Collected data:
= = = =

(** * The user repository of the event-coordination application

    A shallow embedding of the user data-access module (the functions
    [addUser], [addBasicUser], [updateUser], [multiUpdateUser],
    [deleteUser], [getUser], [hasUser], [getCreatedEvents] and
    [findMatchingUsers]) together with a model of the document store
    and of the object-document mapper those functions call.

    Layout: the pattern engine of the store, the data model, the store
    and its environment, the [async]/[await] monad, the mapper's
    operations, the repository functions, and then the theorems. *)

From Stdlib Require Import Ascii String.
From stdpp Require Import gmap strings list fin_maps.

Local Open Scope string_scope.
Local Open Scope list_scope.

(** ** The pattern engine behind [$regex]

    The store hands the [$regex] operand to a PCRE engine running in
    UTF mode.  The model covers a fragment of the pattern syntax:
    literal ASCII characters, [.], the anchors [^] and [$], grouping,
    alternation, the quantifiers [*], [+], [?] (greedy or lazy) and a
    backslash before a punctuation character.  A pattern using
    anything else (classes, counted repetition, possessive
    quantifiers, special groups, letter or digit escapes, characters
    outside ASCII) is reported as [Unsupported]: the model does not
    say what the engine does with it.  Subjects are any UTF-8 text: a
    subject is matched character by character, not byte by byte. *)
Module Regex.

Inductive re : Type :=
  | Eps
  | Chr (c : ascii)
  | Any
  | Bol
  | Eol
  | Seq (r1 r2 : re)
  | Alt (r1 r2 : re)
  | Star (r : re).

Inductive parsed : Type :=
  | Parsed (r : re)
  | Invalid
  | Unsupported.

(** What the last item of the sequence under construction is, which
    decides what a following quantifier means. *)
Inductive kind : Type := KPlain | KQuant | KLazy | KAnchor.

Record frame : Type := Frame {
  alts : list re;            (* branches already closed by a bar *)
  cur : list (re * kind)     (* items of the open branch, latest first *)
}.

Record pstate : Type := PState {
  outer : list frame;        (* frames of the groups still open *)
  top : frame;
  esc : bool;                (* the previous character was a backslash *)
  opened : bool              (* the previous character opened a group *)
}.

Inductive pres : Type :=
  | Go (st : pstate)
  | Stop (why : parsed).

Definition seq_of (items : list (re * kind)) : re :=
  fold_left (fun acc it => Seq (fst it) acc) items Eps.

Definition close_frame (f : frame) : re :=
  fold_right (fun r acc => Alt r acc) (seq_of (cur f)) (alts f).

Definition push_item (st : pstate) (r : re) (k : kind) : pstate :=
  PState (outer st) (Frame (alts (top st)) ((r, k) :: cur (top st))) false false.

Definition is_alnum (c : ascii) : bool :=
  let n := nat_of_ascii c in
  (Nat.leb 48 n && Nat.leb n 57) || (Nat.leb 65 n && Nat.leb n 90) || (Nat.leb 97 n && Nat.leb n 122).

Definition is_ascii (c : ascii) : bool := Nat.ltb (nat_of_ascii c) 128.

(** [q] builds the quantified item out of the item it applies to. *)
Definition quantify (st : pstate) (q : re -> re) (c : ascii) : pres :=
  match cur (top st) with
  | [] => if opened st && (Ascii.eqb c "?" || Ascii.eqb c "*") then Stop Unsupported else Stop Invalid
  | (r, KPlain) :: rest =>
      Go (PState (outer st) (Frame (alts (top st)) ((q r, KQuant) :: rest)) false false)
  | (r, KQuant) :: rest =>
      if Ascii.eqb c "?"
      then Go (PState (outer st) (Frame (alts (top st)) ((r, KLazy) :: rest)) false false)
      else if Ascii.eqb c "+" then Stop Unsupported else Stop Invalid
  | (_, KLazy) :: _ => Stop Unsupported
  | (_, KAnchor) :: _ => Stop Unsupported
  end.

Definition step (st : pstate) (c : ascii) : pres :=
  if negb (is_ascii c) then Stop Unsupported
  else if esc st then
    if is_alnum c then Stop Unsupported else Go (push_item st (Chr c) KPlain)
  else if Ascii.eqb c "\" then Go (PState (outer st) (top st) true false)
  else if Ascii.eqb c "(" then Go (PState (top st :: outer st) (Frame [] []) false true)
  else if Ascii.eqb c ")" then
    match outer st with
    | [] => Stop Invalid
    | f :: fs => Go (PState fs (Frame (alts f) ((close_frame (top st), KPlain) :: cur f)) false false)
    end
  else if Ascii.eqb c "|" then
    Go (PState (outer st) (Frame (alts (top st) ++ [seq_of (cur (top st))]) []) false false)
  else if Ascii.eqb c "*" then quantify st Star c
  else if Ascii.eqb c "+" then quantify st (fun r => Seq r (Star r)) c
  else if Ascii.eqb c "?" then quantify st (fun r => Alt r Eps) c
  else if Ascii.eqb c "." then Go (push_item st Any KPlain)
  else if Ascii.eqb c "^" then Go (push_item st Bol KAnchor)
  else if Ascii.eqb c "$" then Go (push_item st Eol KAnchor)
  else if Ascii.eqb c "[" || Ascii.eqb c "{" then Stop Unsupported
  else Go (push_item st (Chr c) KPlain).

= = = =

→ Exercise
The records above are to be transcribed exactly and completely.

→ Reply
(** * The user repository of the event-coordination application

    A shallow embedding of the user data-access module (the functions
    [addUser], [addBasicUser], [updateUser], [multiUpdateUser],
    [deleteUser], [getUser], [hasUser], [getCreatedEvents] and
    [findMatchingUsers]) together with a model of the document store
    and of the object-document mapper those functions call.

    Layout: the pattern engine of the store, the data model, the store
    and its environment, the [async]/[await] monad, the mapper's
    operations, the repository functions, and then the theorems. *)

From Stdlib Require Import Ascii String.
From stdpp Require Import gmap strings list fin_maps.

Local Open Scope string_scope.
Local Open Scope list_scope.

(** ** The pattern engine behind [$regex]

    The store hands the [$regex] operand to a PCRE engine running in
    UTF mode.  The model covers a fragment of the pattern syntax:
    literal ASCII characters, [.], the anchors [^] and [$], grouping,
    alternation, the quantifiers [*], [+], [?] (greedy or lazy) and a
    backslash before a punctuation character.  A pattern using
    anything else (classes, counted repetition, possessive
    quantifiers, special groups, letter or digit escapes, characters
    outside ASCII) is reported as [Unsupported]: the model does not
    say what the engine does with it.  Subjects are any UTF-8 text: a
    subject is matched character by character, not byte by byte. *)
Module Regex.

Inductive re : Type :=
  | Eps
  | Chr (c : ascii)
  | Any
  | Bol
  | Eol
  | Seq (r1 r2 : re)
  | Alt (r1 r2 : re)
  | Star (r : re).

Inductive parsed : Type :=
  | Parsed (r : re)
  | Invalid
  | Unsupported.

(** What the last item of the sequence under construction is, which
    decides what a following quantifier means. *)
Inductive kind : Type := KPlain | KQuant | KLazy | KAnchor.

Record frame : Type := Frame {
  alts : list re;            (* branches already closed by a bar *)
  cur : list (re * kind)     (* items of the open branch, latest first *)
}.

Record pstate : Type := PState {
  outer : list frame;        (* frames of the groups still open *)
  top : frame;
  esc : bool;                (* the previous character was a backslash *)
  opened : bool              (* the previous character opened a group *)
}.

Inductive pres : Type :=
  | Go (st : pstate)
  | Stop (why : parsed).

Definition seq_of (items : list (re * kind)) : re :=
  fold_left (fun acc it => Seq (fst it) acc) items Eps.

Definition close_frame (f : frame) : re :=
  fold_right (fun r acc => Alt r acc) (seq_of (cur f)) (alts f).

Definition push_item (st : pstate) (r : re) (k : kind) : pstate :=
  PState (outer st) (Frame (alts (top st)) ((r, k) :: cur (top st))) false false.

Definition is_alnum (c : ascii) : bool :=
  let n := nat_of_ascii c in
  (Nat.leb 48 n && Nat.leb n 57) || (Nat.leb 65 n && Nat.leb n 90) || (Nat.leb 97 n && Nat.leb n 122).

Definition is_ascii (c : ascii) : bool := Nat.ltb (nat_of_ascii c) 128.

(** [q] builds the quantified item out of the item it applies to. *)
Definition quantify (st : pstate) (q : re -> re) (c : ascii) : pres :=
  match cur (top st) with
  | [] => if opened st && (Ascii.eqb c "?" || Ascii.eqb c "*") then Stop Unsupported else Stop Invalid
  | (r, KPlain) :: rest =>
      Go (PState (outer st) (Frame (alts (top st)) ((q r, KQuant) :: rest)) false false)
  | (r, KQuant) :: rest =>
      if Ascii.eqb c "?"
      then Go (PState (outer st) (Frame (alts (top st)) ((r, KLazy) :: rest)) false false)
      else if Ascii.eqb c "+" then Stop Unsupported else Stop Invalid
  | (_, KLazy) :: _ => Stop Unsupported
  | (_, KAnchor) :: _ => Stop Unsupported
  end.

Definition step (st : pstate) (c : ascii) : pres :=
  if negb (is_ascii c) then Stop Unsupported
  else if esc st then
    if is_alnum c then Stop Unsupported else Go (push_item st (Chr c) KPlain)
  else if Ascii.eqb c "\" then Go (PState (outer st) (top st) true false)
  else if Ascii.eqb c "(" then Go (PState (top st :: outer st) (Frame [] []) false true)
  else if Ascii.eqb c ")" then
    match outer st with
    | [] => Stop Invalid
    | f :: fs => Go (PState fs (Frame (alts f) ((close_frame (top st), KPlain) :: cur f)) false false)
    end
  else if Ascii.eqb c "|" then
    Go (PState (outer st) (Frame (alts (top st) ++ [seq_of (cur (top st))]) []) false false)
  else if Ascii.eqb c "*" then quantify st Star c
  else if Ascii.eqb c "+" then quantify st (fun r => Seq r (Star r)) c
  else if Ascii.eqb c "?" then quantify st (fun r => Alt r Eps) c
  else if Ascii.eqb c "." then Go (push_item st Any KPlain)
  else if Ascii.eqb c "^" then Go (push_item st Bol KAnchor)
  else if Ascii.eqb c "$" then Go (push_item st Eol KAnchor)
  else if Ascii.eqb c "[" || Ascii.eqb c "{" then Stop Unsupported
  else Go (push_item st (Chr c) KPlain).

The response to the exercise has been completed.